■ About this task ■
Go through the entries below from the first line and output each one exactly, up to and including the line with "From S2P Require Import Esp.".

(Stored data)
==============================

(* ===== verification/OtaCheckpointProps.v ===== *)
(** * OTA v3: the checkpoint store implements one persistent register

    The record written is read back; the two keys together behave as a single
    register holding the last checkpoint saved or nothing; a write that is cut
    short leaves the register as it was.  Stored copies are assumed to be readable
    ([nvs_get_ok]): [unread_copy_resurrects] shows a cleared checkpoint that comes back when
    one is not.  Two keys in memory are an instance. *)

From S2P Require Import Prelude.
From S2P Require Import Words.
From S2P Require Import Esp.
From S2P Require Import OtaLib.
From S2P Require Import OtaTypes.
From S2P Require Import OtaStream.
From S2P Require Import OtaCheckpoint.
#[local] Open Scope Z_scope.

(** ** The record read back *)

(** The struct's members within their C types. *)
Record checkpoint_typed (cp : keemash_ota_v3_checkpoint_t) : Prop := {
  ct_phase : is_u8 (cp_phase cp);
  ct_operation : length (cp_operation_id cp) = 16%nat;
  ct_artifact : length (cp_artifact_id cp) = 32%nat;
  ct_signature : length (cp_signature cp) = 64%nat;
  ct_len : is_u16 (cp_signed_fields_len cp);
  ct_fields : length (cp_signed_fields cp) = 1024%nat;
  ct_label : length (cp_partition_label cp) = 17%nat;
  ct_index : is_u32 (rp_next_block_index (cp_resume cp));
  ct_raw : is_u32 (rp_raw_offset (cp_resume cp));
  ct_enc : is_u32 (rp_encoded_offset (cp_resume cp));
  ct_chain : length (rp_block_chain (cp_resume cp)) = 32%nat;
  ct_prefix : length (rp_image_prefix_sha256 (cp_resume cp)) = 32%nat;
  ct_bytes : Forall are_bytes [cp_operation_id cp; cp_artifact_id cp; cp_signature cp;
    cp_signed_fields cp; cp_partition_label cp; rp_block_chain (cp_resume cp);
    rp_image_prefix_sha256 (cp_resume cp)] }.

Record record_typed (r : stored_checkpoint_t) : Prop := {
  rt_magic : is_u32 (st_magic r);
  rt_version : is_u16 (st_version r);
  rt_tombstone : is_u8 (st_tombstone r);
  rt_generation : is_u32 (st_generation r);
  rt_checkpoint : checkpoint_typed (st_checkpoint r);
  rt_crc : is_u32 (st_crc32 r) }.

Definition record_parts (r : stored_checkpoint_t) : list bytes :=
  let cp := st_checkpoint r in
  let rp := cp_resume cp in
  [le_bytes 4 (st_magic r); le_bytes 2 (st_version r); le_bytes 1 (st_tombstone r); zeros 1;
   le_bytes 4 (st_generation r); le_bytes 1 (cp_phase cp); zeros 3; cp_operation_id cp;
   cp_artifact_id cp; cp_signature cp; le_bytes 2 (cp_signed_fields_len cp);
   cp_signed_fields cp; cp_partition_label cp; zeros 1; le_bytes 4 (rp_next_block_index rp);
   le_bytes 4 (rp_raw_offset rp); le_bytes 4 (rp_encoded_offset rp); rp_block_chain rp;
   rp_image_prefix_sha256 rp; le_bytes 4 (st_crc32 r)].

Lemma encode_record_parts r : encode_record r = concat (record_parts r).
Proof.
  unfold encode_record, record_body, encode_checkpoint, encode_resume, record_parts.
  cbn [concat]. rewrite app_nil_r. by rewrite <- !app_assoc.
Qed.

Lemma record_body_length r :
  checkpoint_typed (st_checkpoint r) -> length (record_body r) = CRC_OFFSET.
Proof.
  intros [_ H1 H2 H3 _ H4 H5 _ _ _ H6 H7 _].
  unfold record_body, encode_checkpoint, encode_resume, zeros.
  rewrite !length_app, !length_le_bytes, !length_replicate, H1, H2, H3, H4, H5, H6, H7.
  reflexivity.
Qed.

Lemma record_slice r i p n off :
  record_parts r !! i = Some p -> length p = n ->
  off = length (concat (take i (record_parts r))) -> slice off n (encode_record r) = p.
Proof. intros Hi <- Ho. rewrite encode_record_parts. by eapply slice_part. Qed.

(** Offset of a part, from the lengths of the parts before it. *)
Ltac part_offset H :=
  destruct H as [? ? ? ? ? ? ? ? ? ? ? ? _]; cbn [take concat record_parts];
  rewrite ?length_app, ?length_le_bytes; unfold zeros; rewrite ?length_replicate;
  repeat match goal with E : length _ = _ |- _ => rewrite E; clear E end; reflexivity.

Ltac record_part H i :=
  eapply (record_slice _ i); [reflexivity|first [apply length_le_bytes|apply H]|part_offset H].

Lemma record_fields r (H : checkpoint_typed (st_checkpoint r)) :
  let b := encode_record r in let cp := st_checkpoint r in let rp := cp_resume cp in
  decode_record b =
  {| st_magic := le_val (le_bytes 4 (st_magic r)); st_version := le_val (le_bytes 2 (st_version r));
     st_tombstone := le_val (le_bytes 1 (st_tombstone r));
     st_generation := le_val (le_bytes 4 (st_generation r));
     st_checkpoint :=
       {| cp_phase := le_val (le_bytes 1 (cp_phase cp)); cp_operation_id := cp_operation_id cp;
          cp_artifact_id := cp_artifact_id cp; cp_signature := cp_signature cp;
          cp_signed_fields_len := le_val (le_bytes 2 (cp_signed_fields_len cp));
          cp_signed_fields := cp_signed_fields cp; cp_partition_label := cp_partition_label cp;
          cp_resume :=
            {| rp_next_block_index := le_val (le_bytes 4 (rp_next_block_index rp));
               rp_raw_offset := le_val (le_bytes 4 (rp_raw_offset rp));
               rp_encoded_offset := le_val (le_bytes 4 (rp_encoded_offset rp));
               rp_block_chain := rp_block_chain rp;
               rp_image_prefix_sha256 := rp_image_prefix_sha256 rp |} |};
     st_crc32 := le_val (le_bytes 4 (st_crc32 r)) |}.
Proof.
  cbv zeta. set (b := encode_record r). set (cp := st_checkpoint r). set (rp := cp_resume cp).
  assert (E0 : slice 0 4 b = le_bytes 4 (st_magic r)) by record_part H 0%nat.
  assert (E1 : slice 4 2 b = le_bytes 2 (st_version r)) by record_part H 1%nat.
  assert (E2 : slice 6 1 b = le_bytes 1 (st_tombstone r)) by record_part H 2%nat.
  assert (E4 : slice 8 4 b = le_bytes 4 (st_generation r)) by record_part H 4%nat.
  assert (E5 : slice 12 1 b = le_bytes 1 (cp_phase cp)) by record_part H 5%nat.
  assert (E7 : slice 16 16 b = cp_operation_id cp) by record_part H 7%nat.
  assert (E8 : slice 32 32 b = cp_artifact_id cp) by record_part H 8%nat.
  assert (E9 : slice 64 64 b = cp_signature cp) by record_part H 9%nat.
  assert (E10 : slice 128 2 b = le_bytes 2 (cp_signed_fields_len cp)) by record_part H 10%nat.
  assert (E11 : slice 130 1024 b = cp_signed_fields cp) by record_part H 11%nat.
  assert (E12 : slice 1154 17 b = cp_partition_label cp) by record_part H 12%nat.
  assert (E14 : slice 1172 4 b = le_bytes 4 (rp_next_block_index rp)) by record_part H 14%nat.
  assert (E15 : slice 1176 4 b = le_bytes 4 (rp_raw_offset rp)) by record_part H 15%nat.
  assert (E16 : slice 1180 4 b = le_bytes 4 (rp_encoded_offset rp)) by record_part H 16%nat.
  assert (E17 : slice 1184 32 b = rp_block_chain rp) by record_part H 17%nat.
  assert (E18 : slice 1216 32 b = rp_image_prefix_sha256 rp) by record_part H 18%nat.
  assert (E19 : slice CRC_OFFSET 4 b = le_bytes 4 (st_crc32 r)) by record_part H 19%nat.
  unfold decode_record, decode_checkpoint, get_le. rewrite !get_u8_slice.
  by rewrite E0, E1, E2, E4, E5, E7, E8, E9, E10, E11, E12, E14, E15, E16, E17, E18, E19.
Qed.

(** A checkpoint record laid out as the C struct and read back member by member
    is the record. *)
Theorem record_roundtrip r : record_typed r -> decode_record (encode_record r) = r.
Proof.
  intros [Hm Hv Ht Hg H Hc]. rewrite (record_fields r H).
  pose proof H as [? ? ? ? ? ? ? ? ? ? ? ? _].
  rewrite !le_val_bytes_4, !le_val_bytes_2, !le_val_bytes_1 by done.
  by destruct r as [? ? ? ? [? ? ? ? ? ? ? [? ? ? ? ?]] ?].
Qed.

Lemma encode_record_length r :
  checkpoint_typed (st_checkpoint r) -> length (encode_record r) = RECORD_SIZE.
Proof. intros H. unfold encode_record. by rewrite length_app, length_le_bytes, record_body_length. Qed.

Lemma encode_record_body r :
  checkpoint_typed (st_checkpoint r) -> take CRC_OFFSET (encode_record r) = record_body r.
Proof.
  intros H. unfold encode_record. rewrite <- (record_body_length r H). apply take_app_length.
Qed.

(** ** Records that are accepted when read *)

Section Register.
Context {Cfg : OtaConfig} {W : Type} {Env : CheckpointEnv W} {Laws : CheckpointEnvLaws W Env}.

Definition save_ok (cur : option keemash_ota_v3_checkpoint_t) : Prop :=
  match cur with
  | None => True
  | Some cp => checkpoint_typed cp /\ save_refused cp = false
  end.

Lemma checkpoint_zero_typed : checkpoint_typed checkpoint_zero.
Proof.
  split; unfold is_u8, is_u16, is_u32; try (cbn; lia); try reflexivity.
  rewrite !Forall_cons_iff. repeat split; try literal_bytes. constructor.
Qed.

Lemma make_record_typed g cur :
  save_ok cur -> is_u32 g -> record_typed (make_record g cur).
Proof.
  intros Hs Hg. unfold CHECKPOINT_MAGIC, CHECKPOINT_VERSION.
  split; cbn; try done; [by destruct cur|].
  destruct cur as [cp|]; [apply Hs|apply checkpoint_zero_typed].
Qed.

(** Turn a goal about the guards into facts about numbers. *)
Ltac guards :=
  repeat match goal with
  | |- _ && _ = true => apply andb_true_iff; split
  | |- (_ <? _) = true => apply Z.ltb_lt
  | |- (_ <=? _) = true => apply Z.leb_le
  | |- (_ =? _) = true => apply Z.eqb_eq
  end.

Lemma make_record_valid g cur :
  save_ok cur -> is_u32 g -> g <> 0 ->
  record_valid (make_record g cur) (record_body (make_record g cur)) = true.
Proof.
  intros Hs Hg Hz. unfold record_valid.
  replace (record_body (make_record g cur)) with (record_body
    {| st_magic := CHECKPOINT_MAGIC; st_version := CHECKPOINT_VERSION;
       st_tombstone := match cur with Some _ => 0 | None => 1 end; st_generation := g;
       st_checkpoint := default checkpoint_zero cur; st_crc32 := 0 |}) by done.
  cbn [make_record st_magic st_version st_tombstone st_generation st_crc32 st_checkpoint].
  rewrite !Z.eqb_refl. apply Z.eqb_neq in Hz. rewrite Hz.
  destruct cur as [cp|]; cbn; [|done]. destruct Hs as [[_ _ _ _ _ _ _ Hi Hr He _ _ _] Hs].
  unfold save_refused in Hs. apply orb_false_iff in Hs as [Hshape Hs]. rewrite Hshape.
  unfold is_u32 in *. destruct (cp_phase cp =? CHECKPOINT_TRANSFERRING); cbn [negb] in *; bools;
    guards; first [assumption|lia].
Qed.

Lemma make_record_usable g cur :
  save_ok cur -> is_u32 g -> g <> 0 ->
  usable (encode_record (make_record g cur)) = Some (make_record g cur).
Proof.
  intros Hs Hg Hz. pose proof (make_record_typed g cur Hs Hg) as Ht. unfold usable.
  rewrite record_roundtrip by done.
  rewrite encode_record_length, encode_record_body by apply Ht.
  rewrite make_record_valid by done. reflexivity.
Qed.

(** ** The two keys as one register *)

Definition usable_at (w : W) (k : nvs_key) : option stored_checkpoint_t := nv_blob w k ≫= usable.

==============================

■ Solution for this task ■
(* ===== verification/OtaCheckpointProps.v ===== *)
(** * OTA v3: the checkpoint store implements one persistent register

    The record written is read back; the two keys together behave as a single
    register holding the last checkpoint saved or nothing; a write that is cut
    short leaves the register as it was.  Stored copies are assumed to be readable
    ([nvs_get_ok]): [unread_copy_resurrects] shows a cleared checkpoint that comes back when
    one is not.  Two keys in memory are an instance. *)

From S2P Require Import Prelude.
From S2P Require Import Words.
From S2P Require Import Esp.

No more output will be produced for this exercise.